Hackers Rob Multiple Crypto Platforms

Dark web hackers’ latest cryptocurrency scams involve phishing attacks targeting Coinbase, MetaMask, Crypto.com, and KuCoin. Thieves are actively targeting these accounts to steal cryptocurrency by evading multi-factor authentication. With the latest phishing attacks, cyber analysts reported that the Microsoft Azure Web Apps service has played a pivotal role in the stealing of cryptocurrency, when used by hackers to trick crypto owners into visiting malicious websites.

In all instances, the most popular cryptocurrency platforms are featured in the hackers’ scams. Mostly phishing emails are sent to recipients’ email inboxes, tricking them into visiting malicious websites that appear to be transaction confirmation requests or account alerts for suspicious activity. An example is one in which a Coinbase account was locked due to suspicious activity, the unsuspecting victim is then lured to click on a purported Coinbase link.

Phishing websites are used as traps that ensnare victims in a multi-step fraud scheme. The con artist disguises himself as a ‘customer assistance’ in a chat window on the fake duplicate of the official cryptocurrency platform.

PIXM analysts have been monitoring the activities of the malicious group of hackers, they noticed that these threat actors have been targeting Coinbase customers since 2021. However, recent reports indicate that PIXM researchers have linked the same criminals to phishing scams that target MetaMask, Crypto.com, and KuCoin, as well.

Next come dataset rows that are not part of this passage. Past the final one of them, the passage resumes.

(* ===== verification/Contracts.v ===== *)
(** The contracts of the process manager: what each method of [Task.v] promises to its
    callers, as total specifications from a state with the kernel invariant.  The
    proofs apply the lemmas of the preceding files; the witnesses run on the kernel of
    [Demo.v]. *)

From S2P Require Import Prelude Arch Page Memory Machine Pgtable Vm Trap Ipc Task Space Sched Inv IpcFacts ProcFacts Create Demo.

(** ** Fairness of the round robin *)

(** How many slots are tried before [j]. *)
Definition rr_dist (start j : nat) : nat := ((j + NTASKS - start mod NTASKS) mod NTASKS)%nat.

Section fairness.
Implicit Types (s : tsys) (ts : list (option Task)).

Victims gift scammers with 2FA code

Individuals who clicked on the hackers’ fraudulent link are usually redirected to fake crypto exchange phishing sites, then the scam attack starts with a phony login form, which is subsequently followed by a request for two-factor authentication.

Next, a popup window on the following page requests the 2FA code required to access the victim’s account. The credentials entered at this point by the victim are then stored by the threat actors.

PIXM researchers’ analytics show that the hackers would test the stolen credentials on a real website like Coinbase, which then sends the victim a 2FA code to authenticate their login. Once the unsuspecting individual inputs a legitimate 2FA code on the fake website, the dark web hackers now have full access to the victim’s cryptocurrency wallets.

Meanwhile, MetaMask victims are prompted to input their recovery phrases, rather than 2FA codes. Thus, further enabling the threat actors linked to the cryptocurrency phishing scam full access to their accounts.

Chat support used to trick victims

Researchers have noticed that hackers usually converse with victims through chat support boxes. And even if the 2FA code is successful, the scammers also utilize an on-screen attack, by sending an error message to the visitor indicating the suspension of their account due to suspicious activity.

In the support chat, the threat actors engage the intended victim to derive additional login information, such as username, password, recovery phrases, and 2 Factor Authentication code. Meanwhile, the criminals are on another web browser accessing the victim’s account.

PIXM also revealed that for successfully compromised accounts, the unsuspecting victim would normally contact their customer service to confirm fund transfers, meanwhile the criminal hackers wipe out their entire cryptocurrency wallet.

It was also observed that to authenticate their device as trustworthy for cryptocurrency platforms thaty they cannot breach via support chat, the criminal hackers would switch to other alternative methods.